Through the lives we lived, I learned the harshest gift-lesson to accept, and the most powerful I know - that is, knowledge, an absolute certainty that life repeats itself, renews itself, no matter how many times it is stabbed, stripped to the bone, hurled to the ground, hurt, ridiculed, ignored, scorned, looked down upon, tortured, or made helpless.

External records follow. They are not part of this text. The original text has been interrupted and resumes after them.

(** ** An accepted scope is accepted again *)

Lemma get_continuation_json (c : ProgressiveExecutionContinuation) :
  get "extensionId" (continuation_json c) = JStr (extensionId c) /\
  get "sourceResultAttemptId" (continuation_json c) = JStr (sourceResultAttemptId c) /\
  get "engineJobId" (continuation_json c) = JStr (engineJobId c) /\
  get "engineCaseSlug" (continuation_json c) = JStr (engineCaseSlug c) /\
  get "extensionSeconds" (continuation_json c) = JNum (extensionSeconds c).
Proof. by repeat split. Qed.

Lemma continuation_again (request value value' o : record) :
  get "stage" value' = get "stage" value ->
  continuation_bound request value o = true ->
  continuation_bound request value' (continuation_json (continuationOf o)) = true.
Proof.
  intros Hs. unfold continuation_bound. rewrite Hs. rewrite !andb_true_iff. intros H.
  repeat match type of H with _ /\ _ => let H' := fresh in destruct H as [H H'] end.
  assert (E1 : get "extensionId" o = JStr (as_string (get "extensionId" o)))
    by (by apply (identifier_spec _ UUID)).
  assert (E2 : get "sourceResultAttemptId" o = JStr (as_string (get "sourceResultAttemptId" o)))
    by (by apply (identifier_spec _ UUID)).
  assert (E3 : get "engineJobId" o = JStr (as_string (get "engineJobId" o)))
    by (by apply (identifier_spec _ UUID)).
  assert (E4 : get "engineCaseSlug" o = JStr (as_string (get "engineCaseSlug" o)))
    by (unfold nonblank in *; by destruct (get "engineCaseSlug" o)).
  assert (E5 : get "extensionSeconds" o = JNum (as_number (get "extensionSeconds" o)))
    by (unfold positive_finite in *; by destruct (get "extensionSeconds" o)).
  destruct (get_continuation_json (continuationOf o)) as (-> & -> & -> & -> & ->).
  cbn [continuationOf extensionId sourceResultAttemptId engineJobId engineCaseSlug
    extensionSeconds]. rewrite <- E1, <- E2, <- E3, <- E4, <- E5.
  split_and!; try assumption. reflexivity.
Qed.

Lemma parseUnit_again (value : record) (u : ProgressiveExecutionUnit) :
  stage_ok (get "stage" value) = true -> wf_unit (as_number (get "stage" value)) u ->
  parseUnit value (unit_json u) = Ok u.
Proof.
  intros Hs [H1 H2 H3 (H4 & H5 & H6)]. unfold parseUnit, unit_json.
  assert (E : valid_unit value
    [("unitId", JStr (unitId u)); ("alpha", JNum (alpha u)); ("token", JStr (token u));
     ("activeBudgetSeconds", JNum (activeBudgetSeconds u))] = true).
  { unfold valid_unit. cbn -[UUID].
    assert (E2 : strict_eq_num (get "stage" value) 2 = (as_number (get "stage" value) === 2)%js)
      by (unfold stage_ok in Hs; by destruct (get "stage" value)).
    unfold budget_limit in H6. rewrite H1, H2, H3, H4, H5, E2, H6. done. }
  rewrite E. destruct u. reflexivity.
Qed.

Lemma units_again (value : record) (us : list ProgressiveExecutionUnit) :
  stage_ok (get "stage" value) = true -> Forall (wf_unit (as_number (get "stage" value))) us ->
  result_map (parseUnit value) (List.map unit_json us) = Ok us.
Proof.
  intros Hs. induction 1 as [|u us Hu _ IH]; cbn [List.map result_map]; [done|].
  rewrite (parseUnit_again value u Hs Hu). cbn [bind_result]. by rewrite IH.
Qed.
(* ===== verification/ReportPoints.v ===== *)
(** * The points of a remote report

    [normalizeProgressiveRemoteReportJson], [progressiveReportedPointSources] and
    [resolveProgressiveReportedPoint] of [packages/db/src/progressive-remote-report.ts],
    [progressiveRemoteReportInventory] of [packages/db/src/progressive-remote-inventory.ts]
    and the pure decisions of [packages/db/src/progressive-remote-retention.ts].

    A report is normalised before it is stored; the points of its result are
    identified by the content they were computed from; a physical cell resolves to a
    point only when it is the only one; and a point counts as having no physical
    evidence only when it carries none.

    A result is a [JobResult]: [polars] is an array of objects, [points] and
    [attempts] are arrays of objects, as [RemoteReport.checkResult] has checked.  The
    collations and SHA-256 are parameters. *)

From Stdlib Require Import ZArith Lia Bool Ascii String Sorting.Permutation.
From Stdlib Require Import Floats.
From stdpp Require Import base list strings option numbers.
From S2P Require Import Prelude JsNumber JsString JsValue JsArray JsMap.
From S2P Require Import CanonicalJson EngineIdentity SolverBudget ProgressiveExecution RemoteExecution RemoteReport.

Local Open Scope string_scope.
Local Open Scope list_scope.
Local Open Scope result_scope.

(** ** Normalisation *)

Definition nul_char : ascii := "000".
Definition nul : string := String nul_char EmptyString.

(** [result[k] = v] on an object made from [{}]: the key "__proto__" sets the
    prototype and adds no property. *)
Definition assign (k : string) (v : jsval) (o : record) : record :=
  if String.eqb k "__proto__" then o else map_set k v o.

(** [current.map((item, index) => normalize(item, `${path}[${index}]`))] *)
Definition normalizeItems (normalize : jsval -> string -> result jsval) (path : string) :=
  fix go (l : list jsval) (index : nat) : result (list jsval) :=
    match l with
    | [] => Ok []
    | item :: l' =>
        let* v := normalize item (path +:+ "[" +:+ Number_toString (of_nat index) +:+ "]") in
        let* vs := go l' (S index) in Ok (v :: vs)
    end.

(** [for (const [key, item] of Object.entries(current)) ...] *)
Definition normalizeFields (normalize : jsval -> string -> result jsval) (path : string) :=
  fix go (o result : record) : Prelude.result record :=
    match o with
    | [] => Ok result
    | (key, item) :: o' =>
        let normalizedKey := replaceAll key nul "" in
        let* _ := throw_if (has normalizedKey result)
          ("Progressive report normalization would merge object keys at " +:+ path) in
        let* v := normalize item (path +:+ "." +:+ normalizedKey) in
        go o' (assign normalizedKey v result)
    end.

(** [normalize(current, path)] of the closure. *)
Fixpoint normalize (current : jsval) (path : string) : result jsval :=
  match current with
  | JStr s => Ok (JStr (replaceAll s nul ""))
  | JArr l => let* items := normalizeItems normalize path l 0 in Ok (JArr items)
  | JObj o => let* fields := normalizeFields normalize path o [] in Ok (JObj fields)
  | _ => Ok current
  end.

I learned from my dear people as much about the grave, about facing the demons, and about rebirth as I have learned in all my psychoanalytic training and all my twenty-five years of clinical practice. I know that those who are in some ways and for some time shorn of belief in life itself - that they ultimately are the ones who will come to know best that Eden lies underneath the empty field, that the new seed goes first to the empty and open places - even when the open place is a grieving heart, a tortured mind, or a devastated spirit.
What is this faithful process of spirit and seed that touches empty ground and makes it rich again? Its greater workings I cannot claim to understand. But I know this: Whatever we set our days to might be the least of what we do, if we do not also understand that something is waiting for us to make ground for it, something that lingers near us, something that loves, something that waits for the right ground to be made so it can make its full presence known.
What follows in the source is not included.